Your agent stored this fact six months ago:

"John is a Senior Engineer at Acme Corp" — synced from https://api.acme.com/employees/123

Acme promoted John. Nothing in your agent's conversations mentions it, so the memory keeps its high retrieval relevance — and is now confidently wrong. On its next sweep, MemGuard re-fetches the source and records:

{
  "outcome": "flagged",
  "source_current_value": "VP Engineering",
  "memory_stored_value": "Senior Engineer",
  "drift_detected": true,
  "confidence": 0.9,
  "reasoning": "Source now returns 'VP Engineering' but memory stores 'Senior Engineer'"
}

The memory's trust score drops, it's flagged on the dashboard (auto-quarantined if it falls below the threshold), and agents querying through the MCP tools see the degraded trust — before the stale fact produces a wrong answer.

Doesn't my memory system already handle this?

Partially. Modern memory systems (e.g. Zep's temporal knowledge graph) invalidate a fact when a contradicting fact arrives in conversation — if the user says "I moved to Berlin," the old city is superseded. What they can't catch is the fact that changed without any signal arriving: the pricing page was updated, the person changed jobs, the API was deprecated. Nobody told the agent, so nothing supersedes the memory.

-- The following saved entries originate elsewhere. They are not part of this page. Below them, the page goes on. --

(** ** The functions bound to events *)

(** The function bound to [onChange] of each of the four inputs, applied
    to the value typed or chosen. *)
Lemma fire_onChange s value :
  let root := FieldBuilderForm s in
  fire (ById "labelInput") "onChange" value root
  = Some (onChange_label value) ∧
  fire (ById "defaultValueInput") "onChange" value root
  = Some (onChange_defaultValue value) ∧
  fire (ById "choicesTextarea") "onChange" value root
  = Some (onChange_choices value) ∧
  fire (ById "orderSelect") "onChange" value root
  = Some (onChange_order value).
Proof. cbn zeta. render_cases s; by vm_compute. Qed.

(** The function bound to [onClick] of each of the three buttons, found
    by the text the button shows. *)
Lemma fire_onClick s value :
  let root := FieldBuilderForm s in
  fire (ByText "button" (submitText (rendered s))) "onClick" value root
  = Some (handleSubmit s) ∧
  fire (ByText "button" "Clear Form") "onClick" value root
  = Some (clearForm s) ∧
  fire (ByText "button" "Cancel") "onClick" value root
  = Some (cancelAndReset s).
Proof.
  cbn zeta. rewrite rendered_eq; cbn [submitText].
  render_cases s; destruct (isLoading s); by vm_compute.
Qed.

(** An element written without a function among its props listens to
    nothing. *)
Lemma listener_attrs_None tag l children name :
  Forall (λ kv, as_Fn kv.2 = None) l →
  listener name (Element tag (attrs l) children) = None.
Proof.
  unfold listener, attrs; simpl. induction 1 as [|[k v] l Hv _ IH]; [done|].
  simpl. destruct (decide (k = name)) as [->|].
  - by rewrite lookup_insert_eq.
  - by rewrite lookup_insert_ne.
Qed.

(** A click on each of the three buttons: the handler runs and the form
    is not submitted. *)
Lemma click_FieldBuilderForm s :
  let root := FieldBuilderForm s in
  click (ByText "button" (submitText (rendered s))) root
  = Some (Some (λ _, handleSubmit s), false) ∧
  click (ByText "button" "Clear Form") root
  = Some (Some (λ _, clearForm s), false) ∧
  click (ByText "button" "Cancel") root
  = Some (Some (λ _, cancelAndReset s), false).
Proof.
  cbn zeta. rewrite rendered_eq; cbn [submitText].
  render_cases s; destruct (isLoading s); by vm_compute.
Qed.

(** The functions the page binds: one to each of the four inputs and to
    each of the three buttons, and no other. *)
Lemma listeners_FieldBuilderForm s :
  listeners (FieldBuilderForm s)
  = [("onChange", onChange_label); ("onChange", onChange_defaultValue);
     ("onChange", onChange_choices); ("onChange", onChange_order);
     ("onClick", λ _, handleSubmit s); ("onClick", λ _, clearForm s);
     ("onClick", λ _, cancelAndReset s)].
Proof. by render_compute s. Qed.

(** What [locate] finds is an element of the tree. *)
Lemma locate_elements t root n : locate t root = Some n → n ∈ elements root.
Proof.
  destruct t; simpl.
  - by intros [? _]%getElementById_Some.
  - by intros [? _]%getByText_Some.
Qed.

(** Whatever event is fired on whatever element of the page, the function
    that runs is one of the seven. *)
Lemma fire_listeners t name value root sc :
  fire t name value root = Some sc →
  ∃ h, (name, h) ∈ listeners root ∧ sc = h value.
Proof.
  unfold fire. intros (n & Hn & (h & Hh & [= <-])%bind_Some)%bind_Some.
  eauto using elem_of_listeners, locate_elements.
Qed.

(** The checkbox of line 156 is found by its [id]; it has no [checked]
    prop, so a click inverts it, and no function is bound to the click
    or to the change. *)
Lemma check_FieldBuilderForm s c :
  check (ById "multi-select") c (FieldBuilderForm s) = Some ([], negb c).
Proof. by render_compute s. Qed.

(** The checkbox has no function bound to any event. *)
Lemma fire_checkbox s name value :
  fire (ById "multi-select") name value (FieldBuilderForm s) = None.
Proof.
  unfold fire.
  assert (locate (ById "multi-select") (FieldBuilderForm s)
          = Some (Element "input"
                    (attrs [("type", Str "checkbox");
                            ("className", Str "form-check-input");
                            ("id", Str "multi-select")]) [])) as ->
    by (by render_compute s).
  cbn [mbind option_bind]. rewrite listener_attrs_None; [done|].
  by repeat constructor.
Qed.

MemGuard covers that gap by checking memories against external reality — re-fetching sources, statistical staleness curves, LLM drift checks — from the outside, for any memory system, without replacing your storage.

How It Works

  1. Connect a memory system (Mem0, Zep, Letta, LangMem, or any REST API) and sync — memories are tracked in MemGuard's own database; your store stays untouched.
  2. Classify — each memory gets a fact-type (job_title, pricing, address, …) that determines how fast it typically goes stale.
  3. Validate — scheduled sweeps and priority queues run validation strategies against each memory, most-retrieved and lowest-trust first.
  4. Score — every validation updates a composite trust score (0–100%).
  5. Act — below 50% trust a memory is flagged; below 30% it's quarantined so agents stop using it. Where the source system supports it, trust scores are written back; agents can also query trust live via MCP.

Screenshots

Memories — Every tracked fact with its trust standing
Memories
Validations — Run validation strategies and monitor jobs
Validations
Analytics — Trust distribution, staleness heatmap, health telemetry
Analytics
Settings — Service status, thresholds, API keys, danger zone
Settings

Quick Start

One command with Docker

git clone https://github.com/ac12644/MemGuard.git
cd memguard
docker-compose up

That's it. This starts:

Service URL Purpose
Dashboard localhost:3000 Web UI
API localhost:8001 REST API + Swagger docs
PostgreSQL localhost:5433 Database
Redis localhost:6380 Cache + task queue
Celery Worker (background) Async validation jobs
Celery Beat (background) Scheduled validation sweeps

First steps after startup

1. Open the dashboard at http://localhost:3000 — you'll see the onboarding checklist.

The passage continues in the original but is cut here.